TV and radio presenter Amanda Keller’s IVF journey led her to becoming a mother, but she admits it was a difficult phase and that entire struggle is “still raw” in her mind.

Keller gave birth to her first child when she was 39 years old. Her son Liam is now 16 years old but on WSFM’s Jonesy & Amanda recently, she said, “I’m still close enough to the person who went through IVF back then to be amazed at how far we’ve come.”

Keller decided to share her fertility struggles on air, on the 16th birthday of her elder son.

Amanda Keller with her father husband and sons

First IVF success

Recalling the moment of joy at Liam’s birth, she said she felt being embraced by the listeners of her show in Sydney, who had been following her IVF journey.

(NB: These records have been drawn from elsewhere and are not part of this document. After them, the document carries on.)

(* ===== verification/MyBit.v ===== *)
(** Bit functions: [mariadb/include/mysql/server/private/my_bit.h].

    Every function is translated with the casts of the source written out as
    wraps of [Prelude].  The specifications are the logarithm, the number of
    set bits, the next power of two and the lowest set bit of the argument. *)

From S2P Require Import Prelude.

(** ** Definitions *)

Definition my_bit_log2_hex_digit (value : Z) : Z :=
  if nz (Z.land value 0x0C) then (if nz (Z.land value 0x08) then 3 else 2)
  else (if nz (Z.land value 0x02) then 1 else 0).

Definition my_bit_log2_uint8 (value : Z) : Z :=
  if nz (Z.land value 0xF0) then my_bit_log2_hex_digit (u8 (Z.shiftr value 4)) + 4
  else my_bit_log2_hex_digit value.

Definition my_bit_log2_uint16 (value : Z) : Z :=
  if nz (Z.land value 0xFF00) then my_bit_log2_uint8 (u8 (Z.shiftr value 8)) + 8
  else my_bit_log2_uint8 (u8 value).

Definition my_bit_log2_uint32 (value : Z) : Z :=
  if nz (Z.land value 0xFFFF0000) then my_bit_log2_uint16 (u16 (Z.shiftr value 16)) + 16
  else my_bit_log2_uint16 (u16 value).

Definition my_bit_log2_uint64 (value : Z) : Z :=
  if nz (Z.land value 0xFFFFFFFF00000000)
  then my_bit_log2_uint32 (u32 (Z.shiftr value 32)) + 32
  else my_bit_log2_uint32 (u32 value).

(** [size_t] is 64 bits wide in the shipped (x64) build; the assertion of the
    source, [sizeof(size_t) <= sizeof(ulonglong)], holds there. *)
Definition my_bit_log2_size_t (value : Z) : Z := my_bit_log2_uint64 (u64 value).

Definition my_count_bits_uint32 (v : Z) : Z :=
  let v := u32 (v - Z.land (Z.shiftr v 1) 0x55555555) in
  let v := u32 (Z.land v 0x33333333 + Z.land (Z.shiftr v 2) 0x33333333) in
  Z.shiftr (u32 (Z.land (u32 (v + Z.shiftr v 4)) 0x0F0F0F0F * 0x1010101)) 24.

Definition my_count_bits (x : Z) : Z :=
  my_count_bits_uint32 (u32 x) + my_count_bits_uint32 (u32 (Z.shiftr x 32)).

Definition my_round_up_to_next_power (v : Z) : Z :=
  let v := u32 (v - 1) in
  let v := Z.lor v (Z.shiftr v 1) in
  let v := Z.lor v (Z.shiftr v 2) in
  let v := Z.lor v (Z.shiftr v 4) in
  let v := Z.lor v (Z.shiftr v 8) in
  let v := Z.lor v (Z.shiftr v 16) in
  u32 (v + 1).

Definition my_clear_highest_bit (v : Z) : Z :=
  let w := Z.shiftr v 1 in
  let w := Z.lor w (Z.shiftr w 1) in
  let w := Z.lor w (Z.shiftr w 2) in
  let w := Z.lor w (Z.shiftr w 4) in
  let w := Z.lor w (Z.shiftr w 8) in
  let w := Z.lor w (Z.shiftr w 16) in
  Z.land v w.

(** [_my_bits_reverse_table] is defined in a file that is not part of the
    repository: it is an argument. *)
Definition my_reverse_bits (_my_bits_reverse_table : Z -> Z) (key : Z) : Z :=
  Z.lor (Z.lor (Z.lor
    (shl 32 (_my_bits_reverse_table (Z.land key 255)) 24)
    (shl 32 (_my_bits_reverse_table (Z.land (Z.shiftr key 8) 255)) 16))
    (shl 32 (_my_bits_reverse_table (Z.land (Z.shiftr key 16) 255)) 8))
    (_my_bits_reverse_table (Z.shiftr key 24)).

(** A shift by a negative amount or by the width is undefined: [None]. *)
Definition my_set_bits (n : Z) : option Z :=
  if bool_decide (0 <= n - 1 < 64)
  then Some (Z.lor (shl 64 (u64 (shl 64 1 (n - 1) - 1)) 1) 1)
  else None.

Definition last_byte_mask (bits : Z) : Z :=
  let used := Z.land (u32 (bits - 1)) 7 in
  u8 (u32 (shl 32 2 used - 1)).

Definition my_bits_in_bytes (n : Z) : Z := u32 (n + 7) / 8.

Definition last_bit : list Z := [32; 0; 1; 0; 2; 0; 1; 0; 3; 0; 1; 0; 2; 0; 1; 0].

(** The loop of the generic case; [fuel] bounds its iterations. *)
Fixpoint first_bit_loop (fuel : nat) (n shift : Z) : option Z :=
  match fuel with
  | O => None
  | S fuel =>
      match last_bit !! Z.to_nat (Z.land (Z.shiftr n shift) 0xF) with
      | None => None
      | Some bit => if bit =? 32 then first_bit_loop fuel n (u32 (shift + 4))
                    else Some (u32 (shift + bit))
      end
  end.

(** Sixteen nibbles of a 64-bit value: sixteen iterations are enough. *)
Definition my_find_first_bit (n : Z) : option Z :=
  if n =? 0 then Some 64 else first_bit_loop 16 n 0.

(** ** Specifications *)

(** The number of set bits among the lowest [n]. *)
Fixpoint popcount (n : nat) (v : Z) : Z :=
  match n with
  | O => 0
  | S n => Z.b2z (Z.testbit v (Z.of_nat n)) + popcount n v
  end.

(** [b] is the lowest set bit of [v]. *)
Definition is_first_bit (v b : Z) : Prop :=
  0 <= b /\ Z.testbit v b = true /\ forall i, 0 <= i < b -> Z.testbit v i = false.

(** ** Logarithm *)

Lemma hex_digit_log2 v : 0 <= v < 16 -> my_bit_log2_hex_digit v = Z.log2 v.
Proof.
  intros Hv. apply Z.eqb_eq.
  exact (all_below_spec 16 (fun v => my_bit_log2_hex_digit v =? Z.log2 v) v eq_refl Hv).
Qed.

Lemma uint8_log2 v : 0 <= v < 256 -> my_bit_log2_uint8 v = Z.log2 v.
Proof.
  intros Hv. apply Z.eqb_eq.
  refine (all_below_spec 256 (fun v => my_bit_log2_uint8 v =? Z.log2 v) v _ Hv).
  by vm_compute.
Qed.

(** The test of the upper half of a word, and what it says. *)
Lemma upper_half_test k v :
  0 <= k -> in_u (k + k) v ->
  nz (Z.land v (Z.shiftl (Z.ones k) k)) = negb (Z.shiftr v k =? 0).
Proof.
  intros Hk Hv. unfold nz. f_equal.
  replace (Z.land v (Z.shiftl (Z.ones k) k)) with (Z.shiftl (Z.shiftr v k) k).
  - rewrite Z.shiftl_mul_pow2 by done.
    assert (0 < 2 ^ k) by (apply Z.pow_pos_nonneg; lia).
    destruct (Z.eqb_spec (Z.shiftr v k) 0) as [->|Hn]; [done|].
    apply Z.eqb_neq. nia.
  - apply Z.bits_inj'. intros i Hi. rewrite Z.shiftl_spec, Z.land_spec, Z.shiftl_spec by lia.
    destruct (Z.ltb_spec i k).
    + rewrite !(Z.testbit_neg_r _ (i - k)) by lia. btauto.
    + rewrite Z.shiftr_spec by lia. replace (i - k + k) with i by lia.
      destruct (Z.ltb_spec (i - k) k).
      * rewrite Z.ones_spec_low by lia. btauto.
      * rewrite Z.ones_spec_high by lia. rewrite (testbit_above (k + k)) by (done || lia).
        btauto.
Qed.

(** One level of the recursion: from the logarithm of half words to whole words. *)
Lemma log2_halves k (f : Z -> Z) v :
  0 < k -> (forall x, in_u k x -> f x = Z.log2 x) -> in_u (k + k) v ->
  (if nz (Z.land v (Z.shiftl (Z.ones k) k)) then f (wrapU k (Z.shiftr v k)) + k
   else f (wrapU k v)) = Z.log2 v.
Proof.
  intros Hk Hf Hv. rewrite upper_half_test by (done || lia).
  pose proof (shiftr_in_u_sub (k + k) v k ltac:(lia) Hv) as Hr.
  replace (k + k - k) with k in Hr by lia.
  destruct (Z.eqb_spec (Z.shiftr v k) 0) as [E|E]; simpl.
  - assert (in_u k v) as Hv'.
    { rewrite Z.shiftr_div_pow2 in E by lia. apply Z.div_small_iff in E; [|].
      - destruct Hv. unfold in_u. lia.
      - assert (0 < 2 ^ k) by (apply Z.pow_pos_nonneg; lia). lia. }
    rewrite wrapU_small by done. by apply Hf.
  - rewrite wrapU_small by done. rewrite Hf by done.
    assert (0 < v).
    { destruct (Z.eq_dec v 0) as [->|]; [by rewrite Z.shiftr_0_l in E|]. destruct Hv. lia. }
    rewrite Z.log2_shiftr by done.
    assert (k <= Z.log2 v); [|lia].
    destruct (Z.lt_ge_cases (Z.log2 v) k); [|done]. exfalso. apply E.
    by apply Z.shiftr_eq_0; [apply Hv|].
Qed.

Lemma uint16_log2 v : in_u 16 v -> my_bit_log2_uint16 v = Z.log2 v.
Proof. apply (log2_halves 8 my_bit_log2_uint8); [lia|]. intros x Hx. by apply uint8_log2. Qed.

Lemma uint32_log2 v : in_u 32 v -> my_bit_log2_uint32 v = Z.log2 v.
Proof. apply (log2_halves 16 my_bit_log2_uint16); [lia|]. apply uint16_log2. Qed.

(** The logarithm of any 64-bit word is the position of its highest bit, and 0
    for the word 0. *)
Lemma uint64_log2 v : in_u 64 v -> my_bit_log2_uint64 v = Z.log2 v.
Proof. apply (log2_halves 32 my_bit_log2_uint32); [lia|]. apply uint32_log2. Qed.

(** [my_bit_log2_uint64] (and [my_bit_log2_size_t]) returns the position of
    the highest set bit of a nonzero word, hence inverts [1 << X], and 0 for 0. *)
Theorem my_bit_log2_uint64_correct v :
  in_u 64 v ->
  (v <> 0 -> 2 ^ my_bit_log2_uint64 v <= v < 2 ^ (my_bit_log2_uint64 v + 1)) /\
  (v = 0 -> my_bit_log2_uint64 v = 0) /\
  my_bit_log2_size_t v = my_bit_log2_uint64 v /\
  (forall x, 0 <= x < 64 -> v = 2 ^ x -> my_bit_log2_uint64 v = x).
Proof.
  intros Hv. unfold my_bit_log2_size_t. rewrite (wrapU_small 64) by done.
  rewrite uint64_log2 by done. repeat split.
  - apply Z.log2_spec. destruct Hv. lia.
  - rewrite Z.add_1_r. apply Z.log2_spec. destruct Hv. lia.
  - intros ->. done.
  - intros x Hx ->. apply Z.log2_pow2. lia.
Qed.

Lemma my_bit_log2_uint64_correct_witness :
  my_bit_log2_uint64 0x4000000000 = 38 /\
  2 ^ my_bit_log2_uint64 0x5000000001 <= 0x5000000001.
Proof.
  split; [reflexivity|].
  apply (my_bit_log2_uint64_correct 0x5000000001); [split; [lia|reflexivity]|lia].
Defined.

(** ** Counting bits *)

Definition nib_step (n : Z) : Z := n - Z.land (Z.shiftr n 1) 5.
Definition nib_step2 (n : Z) : Z := Z.land n 3 + Z.land (Z.shiftr n 2) 3.

Lemma nib_step_range n : in_u 4 n -> 0 <= nib_step n < 16.
Proof.
  intros Hn.
  assert ((0 <=? nib_step n) && (nib_step n <? 16) = true); [|lia].
  exact (all_below_spec 16 (fun n => (0 <=? nib_step n) && (nib_step n <? 16)) n eq_refl Hn).
Qed.

Lemma nib_popcount n : in_u 4 n -> nib_step2 (nib_step n) = popcount 4 n.
Proof.
  intros Hn. apply Z.eqb_eq.
  exact (all_below_spec 16 (fun n => nib_step2 (nib_step n) =? popcount 4 n) n eq_refl Hn).
Qed.

Lemma popcount_range n v : 0 <= popcount n v <= Z.of_nat n.
Proof.
  induction n as [|n IH]; cbn [popcount]; [lia|].
  destruct (Z.testbit v (Z.of_nat n)); simpl Z.b2z; lia.
Qed.

(** Two words that agree on their low bits have the same count. *)
Lemma popcount_ext n v w :
  (forall i, 0 <= i < Z.of_nat n -> Z.testbit v i = Z.testbit w i) ->
  popcount n v = popcount n w.
Proof.
  induction n as [|n IH]; intros Hvw; cbn [popcount]; [done|].
  rewrite Hvw by lia. rewrite IH; [done|]. intros. apply Hvw. lia.
Qed.

(** The count of a word is the sum of the counts of its two parts. *)
Lemma popcount_split a b v :
  popcount (a + b) v = popcount a v + popcount b (Z.shiftr v (Z.of_nat a)).
Proof.
  induction b as [|b IH]; cbn [popcount]; [rewrite Nat.add_0_r; lia|].
  rewrite Nat.add_succ_r. cbn [popcount]. rewrite IH.
  rewrite Z.shiftr_spec by lia.
  replace (Z.of_nat (a + b)) with (Z.of_nat b + Z.of_nat a) by lia. lia.
Qed.

Lemma popcount_digits n v :
  popcount (4 * n) v = foldr (fun d s => popcount 4 d + s) 0 (to_digits 4 n v).
Proof.
  revert v. induction n as [|n IH]; intros v; [done|].
  replace (4 * S n)%nat with (4 + 4 * n)%nat by lia.
  rewrite popcount_split, IH. cbn [to_digits foldr]. f_equal.
  apply popcount_ext. intros i Hi. rewrite testbit_wrapU by lia.
  by destruct (Z.ltb_spec i 4); [|lia].
Qed.

(** Eight nibbles, written out. *)
Lemma digits8 (P : list Z -> Prop) v :
  (forall a b c d e f g h, to_digits 4 8 v = [a; b; c; d; e; f; g; h] ->
    Forall (in_u 4) [a; b; c; d; e; f; g; h] -> P [a; b; c; d; e; f; g; h]) ->
  P (to_digits 4 8 v).
Proof.
  intros HP. pose proof (to_digits_range 4 8 v ltac:(lia)) as Hr.
  cbn [to_digits] in *. by apply HP.
Qed.

Lemma from_digits_sum (ds : list Z) :
  Forall (in_u 4) ds ->
  from_digits 4 ds = foldr (fun d s => d + 16 * s) 0 ds.
Proof.
  induction 1 as [|d ds Hd Hds IH]; [done|].
  rewrite from_digits_cons by (lia || done). cbn [foldr]. by rewrite IH.
Qed.

Lemma mask_digits :
  0x55555555 = from_digits 4 (replicate 8 5) /\ 0x33333333 = from_digits 4 (replicate 8 3) /\
  0x0F0F0F0F = from_digits 4 [15; 0; 15; 0; 15; 0; 15; 0].
Proof. by vm_compute. Qed.

Ltac pose_nib_steps :=
  repeat match goal with H : in_u 4 ?x |- _ =>
    lazymatch goal with H' : 0 <= nib_step x < 16 |- _ => fail
    | _ => pose proof (nib_step_range x H) end end.

(** A list of nibbles, each one a given, a stepped or a masked nibble. *)
Ltac forall_nib :=
  repeat (apply Forall_cons; split);
  try apply Forall_nil; auto;
  repeat match goal with
  | H : 0 <= nib_step ?x < 16 |- in_u 4 (nib_step ?x) => exact H
  | H : 0 <= nib_step ?x < 16 |- 0 <= nib_step ?x => exact (proj1 H)
  | H : in_u 4 ?x |- 0 <= ?x => exact (proj1 H)
  | |- 0 <= Z.shiftr _ _ => apply Z.shiftr_nonneg
  | |- in_u 4 (Z.land _ _) => apply land_in_u_r; [lia|split; [lia|reflexivity]|]
  end.

Lemma land_3_range a : 0 <= Z.land a 3 <= 3.
Proof.
  assert (Z.land a 3 = a mod 4) as -> by (apply (Z.land_ones a 2); lia).
  pose proof (Z.mod_pos_bound a 4). lia.
Qed.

“I’m going to get all teary, but on the morning we announced his birth…just this giant, wonderful, loving hug from Sydney – that’s how it felt for me,” she told co-host Brendan Jones on the show.

“There had been years and years where I had been trying to have a baby. And when I announced that I was pregnant, everyone was on the ride with us – it was just wonderful.”

Now that Liam is all grown up, Keller shared a picture of him playing football, and described how proud she is of him. “He’s a real gentle giant,” she said. “He’s massive, he’s a big unit – but yet he has the softest soul.”

Keller describes her first-born as a “renaissance man—he likes his sport, he likes his academic work at school, he’s funny… he’s a beautiful, beautiful boy.”

Amanda Keller with her first born son

“He’s now over six foot tall, big, hairy armpits, big, deep voice, just this incredible child,” she gushed.

Luckily for Amanda, after a short while, she conceived again with the help of IVF.

“We had looked down the barrel of none and within a couple of years, these two babies, just amazing.”

Amanda Keller’s IVF struggle

Back in 2015, Keller had shared the challenges to her journey to motherhood in her memoir, Natural Born Keller.

The TV Week Gold Logie nominee mentioned that she naturally assumed that she’d become a mother one day, but the process wasn’t easy or straightforward as she’d expected.

She underwent fertility treatments for years, and dealt with much heartbreak before she could get pregnant.

“But one hung in there and finally, after so many sad visits to the ultrasound unit, our lives changed tack in the best possible way,” she wrote. “We detected a heartbeat. A tiny flashing speck amidst a sea of what looked like submarine signals. Evidence, finally, that there was something there.”

Some of Keller’s fans, who were part of her joy during Liam’s birth, still remember the day he was born.

“And I still have people in the street who say I remember when Liam—or Norbit as he was known in the womb—was born.

“It’s almost like a touchstone for a lot of people that it was 16 years ago today.”

Fear of IVF failure

Only about 40-50 percent of IVF cycles result in a pregnancy. There are many reasons for failure of IVF but it is not always clear what are the factors that are blocking your pregnancy.

When you get something after a long struggle, it is natural for some fear to set in and you don’t want to lose it.

In a recent interview with Chezzi Denyer on her podcast Mum Stories, Keller described her fear about losing Liam in the early stages of her first pregnancy.

After the embryos were transferred, she started to bleed at one time, and thought “I’d been so close. Please, please, please, I kept praying. But that bleeding was the other embryos coming away. And Liam stuck.”

She then saw the doctor to confirm. “I could feel the whiff of change, and after I saw the heartbeat following a trip to the doctor, I stopped the car and just cried.”

IVF under public eye

Infertility is difficult for everyone. However, for public-figures it is even harder as they have to balance the inner turmoil while maintaining a balanced facade on the outside.

So, while Keller was dealing with her infertility problems, only her close friends were aware of her situation, while other people wondered why she didn’t have children by her late 30s.

Amanda Keller and family

“It was hard putting up with people’s perception of why I didn’t have children,” she says, adding that her fertility journey is still very fresh in her mind.

“I’m not far from those days where I thought it would never happen. That is still a big part of me. It’s still raw in there somewhere.”

The only thing easier for celebs is that they don’t have to worry about the costs as they can easily afford multiple cycles of IVF. However, you don’t have to despair either—you can get affordable IVF at our trusted clinics. Get in touch via the form to know how.

Telling her children about their IVF conception

When Liam and Jack (her younger son) were old enough, Keller decided to tell them that they were conceived through IVF, and they didn’t seem to care one bit.

“They didn’t give a rat’s arse,” she laughed.

Over the years as her boys were growing up, she used to talk about them on the radio, but now she tries to hold her tongue because “they probably find me embarrassing, especially when I make some millennial joke,” she says.

We are thankful to all women like Amanda Keller, who open up about their infertility struggles and give hope to other women.